What to work on ▸ Give back the entire listing below, unaltered.

Records supplied ▸
- Opening Delimiter -
(* ===== verification/RunnerLoopProps.v ===== *)
(** * RunnerLoopProps: executions on a pooled process

    A pooled process keeps the executions it serves apart as long as every
    program answers for its own requests: it settles only when all of them have
    been answered.  A program that returns without awaiting a request breaks
    this, as the example at the end shows. *)

From Stdlib Require Import Ascii.
From stdpp Require Import base list gmap strings pretty relations.
From S2P Require Import Prelude RustStr Prog AuthTypes SamplePlatform Paths Upstream Redact CodeModeCalls RunnerDrive RunnerLoop.

Definition is_reply (m : RunnerInput) : bool := match m with Start _ _ => false | _ => true end.
Definition is_request (m : RunnerOutput) : bool := match m with Done _ _ | RunnerError _ => false | _ => true end.

(** ** What a program of the host still owes to the runner *)

Section Owes.
Context `{CodeModePlatform}.

(** On every path, [n] is the number of replies written plus what [Q] leaves. *)
Fixpoint owes {A} (Q : A → nat → Prop) (p : prog drive_resp A) (n : nat) : Prop :=
  match p with
  | Ret a => Q a n
  | Vis e k => ∀ x, match sent e x with
                    | Some m => is_reply m = true ∧ ∃ n', n = S n' ∧ owes Q (k x) n'
                    | None => owes Q (k x) n
                    end
  end.

Lemma owes_bind {A B} (Q : B → nat → Prop) (p : prog drive_resp A) (f : A → prog drive_resp B) n :
  owes (fun a m => owes Q (f a) m) p n → owes Q (pbind p f) n.
Proof.
  revert n. induction p as [a|e k IH]; intros n; cbn; [done|]. intros Hp x. specialize (Hp x).
  destruct (sent e x) as [m|]; [|by apply IH]. destruct Hp as (Hm & n' & -> & Hn'). split; [done|]. exists n'. split; [done|by apply IH].
Qed.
- Closing Delimiter -
Response box ▸
(* ===== verification/RunnerLoopProps.v ===== *)
(** * RunnerLoopProps: executions on a pooled process

    A pooled process keeps the executions it serves apart as long as every
    program answers for its own requests: it settles only when all of them have
    been answered.  A program that returns without awaiting a request breaks
    this, as the example at the end shows. *)

From Stdlib Require Import Ascii.
From stdpp Require Import base list gmap strings pretty relations.
From S2P Require Import Prelude RustStr Prog AuthTypes SamplePlatform Paths Upstream Redact CodeModeCalls RunnerDrive RunnerLoop.

Definition is_reply (m : RunnerInput) : bool := match m with Start _ _ => false | _ => true end.
Definition is_request (m : RunnerOutput) : bool := match m with Done _ _ | RunnerError _ => false | _ => true end.

(** ** What a program of the host still owes to the runner *)

Section Owes.
Context `{CodeModePlatform}.

(** On every path, [n] is the number of replies written plus what [Q] leaves. *)
Fixpoint owes {A} (Q : A → nat → Prop) (p : prog drive_resp A) (n : nat) : Prop :=
  match p with
  | Ret a => Q a n
  | Vis e k => ∀ x, match sent e x with
                    | Some m => is_reply m = true ∧ ∃ n', n = S n' ∧ owes Q (k x) n'
                    | None => owes Q (k x) n
                    end
  end.

Lemma owes_bind {A B} (Q : B → nat → Prop) (p : prog drive_resp A) (f : A → prog drive_resp B) n :
  owes (fun a m => owes Q (f a) m) p n → owes Q (pbind p f) n.
Proof.
  revert n. induction p as [a|e k IH]; intros n; cbn; [done|]. intros Hp x. specialize (Hp x).
  destruct (sent e x) as [m|]; [|by apply IH]. destruct Hp as (Hm & n' & -> & Hn'). split; [done|]. exists n'. split; [done|by apply IH].
Qed.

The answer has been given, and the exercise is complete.